As implied by its etymology, the anomic is that which doesn’t fall
under the law. Since the law is posited as universal, the anomic is
that which exists as a particular that rejects subsumption under a
pre-given law. Such a particular phenomenon is not naturally present
in the world; it is also a political relation. Logically, a particular
is only particular insofar as it is one among a plurality of particulars,
without whose presence the particularity of any one of them could
not be known as such. But the plurality of particulars, in turn, can
only be recognized as particular insofar as it is related to a universal
that is explicitly posed as universal.

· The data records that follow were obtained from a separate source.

(** The reader of mailbox [address] finds message [n] there: at the head of the listing,
    under its identifier, with its raw form if the server keeps it, and with each of its
    attachments; the only other answer is a failure of the database, or that the mailbox
    is gone. *)
Definition readable (raw : bytes) (address : str) (n : Mail) (app : App S) : Prop :=
  answers (λ l, ∃ k, l = mail_summary n :: k)
    (ab_mailboxes (view (ap_st app).1) !! to_ascii_lowercase address = None)
    (messages_list address (mkListQuery None None) app).1 ∧
  answers (shows (to_ascii_lowercase address) n) False (messages_get address (ml_id n) app).1 ∧
  (store_raw_message config = true →
   answers (λ x, x.2 = raw) False (get_raw address (ml_id n) app).1) ∧
  ∀ f, f ∈ ml_files n →
    answers (λ x, x.2 = f.2) False (get_attachment_h address (ml_id n) (am_id f.1) app).1.

Lemma find_head n l : find (has_id (ml_id n)) (n :: l) = Some n.
Proof. cbn. unfold has_id. by rewrite bool_decide_true. Qed.
Lemma file_found (n : Mail) f :
  NoDup (map (λ f, am_id f.1) (ml_files n)) → f ∈ ml_files n →
  file_in (am_id f.1) n = Some (mkAttachment (am_filename f.1) (am_content_type f.1) f.2).
Proof.
  intros Hnd Hf. unfold file_in.
  destruct (find (λ g, bool_decide (am_id g.1 = am_id f.1)) (ml_files n)) as [g|] eqn:Hg; cbn.
  - apply find_Some in Hg as [Hg Hid]. boolify.
    by rewrite (NoDup_map_inj (λ f, am_id f.1) (ml_files n) g f).
  - rewrite find_None in Hg. specialize (Hg f Hf). boolify. congruence.
Qed.

Lemma head_readable raw address n l app :
  mail_wf (ap_st app) → mail (ap_st app).1 (to_ascii_lowercase address) = n :: l →
  (store_raw_message config = true → ml_raw n = Some raw) → readable raw address n app.
Proof.
  intros Hw Hbox Hraw. set (a := to_ascii_lowercase address) in *.
  assert (mail_id (ml_id n)) as Hid.
  { pose proof (law_mail_ids _ a Hw) as Hids. rewrite Hbox in Hids. by apply Forall_cons in Hids as [? _]. }
  pose proof (law_mail_files _ a Hw) as Hf. rewrite Hbox in Hf. apply Forall_cons in Hf as [[Hnd Hfid] _].
  split; [|split; [|split]].
  - destruct (messages_list_answer address None None app Hw) as [_ Ha]; [done|]. fold a in Ha.
    destruct (messages_list _ _ _).1 as [x|[]]; try done. destruct Ha as (_ & -> & _). rewrite Hbox.
    unfold mail_page, newer. cbn -[take Z.to_nat]. eexists. reflexivity.
  - destruct (messages_get_answer address (ml_id n) app Hw Hid) as [_ Ha]. fold a in Ha.
    rewrite Hbox, find_head in Ha. destruct (messages_get _ _ _).1 as [x|[]]; try done.
    by destruct Ha as (m & [= <-] & Hs).
  - intros Hkeep. destruct (get_raw_answer address (ml_id n) app Hw Hid) as [_ Ha]. fold a in Ha.
    rewrite Hbox, find_head in Ha. cbn [mbind option_bind] in Ha. rewrite (Hraw Hkeep) in Ha.
    destruct (get_raw _ _ _).1 as [x|[]]; try done. cbn in Ha |- *. congruence.
  - intros f Hf. rewrite Forall_forall in Hfid.
    destruct (get_attachment_answer address (ml_id n) (am_id f.1) app Hw Hid (Hfid f Hf)) as [_ Ha]. fold a in Ha.
    rewrite Hbox, find_head in Ha. cbn [mbind option_bind] in Ha. rewrite (file_found n f Hnd Hf) in Ha.
    destruct (get_attachment_h _ _ _ _).1 as [x|[]]; try done.
    destruct Ha as (att & [= <-] & Hx). cbn in Hx |- *. congruence.
Qed.

(** Mail that was accepted is read. When DATA was answered "accepted", each recipient
    whose inbox the clock has not run behind reads the message through the API: it heads
    the listing of the mailbox, opens under its identifier with the sender, subject, date
    and bodies the parser found, downloads as exactly the bytes sent if the server keeps
    raw messages, and so does each of its attachments. *)
Theorem delivered_mail_is_read w ls tail address (app : App S) :
  max_message_size config + 4 ≤ u64_max →
  mail_from (w_sess w) ≠ None → rcpts (w_sess w) ≠ [] → NoDup (rcpts (w_sess w)) →
  storage_has_headroom available_space config = true → c_writes (w_conn w) = None →
  data_only (w_conn w) → pending (w_conn w) = transmit ls ++ tail →
  Forall (λ l, (10 ∉ l) ∧ len (stuff l) ≤ max_message_size config + 2) ls → mail_wf (w_st w) →
  len (body ls) ≤ max_message_size config →
  (∃ n, (store_message config (body ls) w).1 = Ok (Ok n)) →
  to_ascii_lowercase address ∈ rcpts (w_sess w) → older (to_ascii_lowercase address) (w_st w) →
  ap_st app = w_st (handle_data config available_space w).2 →
  ∃ n l, carries (accepted_message config (body ls) (mail_from (w_sess w))) n ∧
    mail (ap_st app).1 (to_ascii_lowercase address) = n :: l ∧
    l `sublist_of` mail (w_st w).1 (to_ascii_lowercase address) ∧ readable (body ls) address n app.
Proof.
  intros Hu Hmf Hrc Hnd Hroom Hwr Hd Hp Hls Hw Hsz [cnt Hok] Ha Hold Happ.
  destruct (handle_data_run config available_space max_size_nonneg w ls tail Hu Hmf Hrc Hroom Hwr Hd Hp Hls)
    as (c' & _ & _ & _ & _ & Hr). rewrite Hr, bool_decide_true in Happ by done.
  cbn [snd w_st set_sess set_conn] in Happ.
  destruct (store_message_inboxes config (body ls) w Hw Hnd) as (Hw' & k & _ & Hin & Hres).
  rewrite Hok in Hres. destruct Hres as [_ ->]. rewrite take_ge in Hin by done.
  destruct (Hin _ Ha) as (n & Harr). destruct (arrived_newest _ _ _ _ _ Harr Hold) as (l & Hbox & Hl).
  destruct Harr as (Hc & _). rewrite <-Happ in Hw', Hbox. exists n, l. split_and!; [done..|].
  eapply head_readable; [done|done|]. intros Hkeep. destruct Hc as [Heq _]. injection Heq as _ _ _ _ _ _ -> _.
  unfold accepted_message. by rewrite Hkeep.
Qed.
End read.

(** ** Concrete runs: a mail of one line to a mailbox of the in-memory store *)

#[local] Existing Instances demo_parser reference_engine demo_crypto demo_header hex_UuidText.

Definition demo_receiving : World MemoryStore :=
  demo_session (mkSession (Some (lit "c")) (Some (lit "s@y.io")) [demo_box] false)
    [Recv (lit "hi" ++ crlf ++ lit "."); Recv (crlf ++ lit "QUIT")].
Definition demo_received : World MemoryStore := (handle_data Config_default no_space demo_receiving).2.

The concrete form of this logical
figure recalls the relation of government to the republican community
suggested by Sandel and made explicit in the reconstruction of the
Americans’ revolutionary experience: a republican democracy exists
insofar as the government posits laws valid for all at the same time
that these laws (which are „nomoi“, not „physei“) are never posited
as definitive or the irrevocable expression of the naturally existing
sovereign will of the (in principle) united people. In this way, the
particular phenomena that are the concern of politics are related
to the universal claims of the state but they are never defined exclusively
or entirely by that political state. That which counts as political
is open constantly to redefinition; the anomic is not definitively
lost, the sign of a fatal illness. What one branch posits as valid
for all may be contested insofar as some of the people appeal to another
branch - which, after all, is equally its representative. In this
way, the anomic can be integrated into a healthy polity - indeed,
it can contribute to the health of that polity.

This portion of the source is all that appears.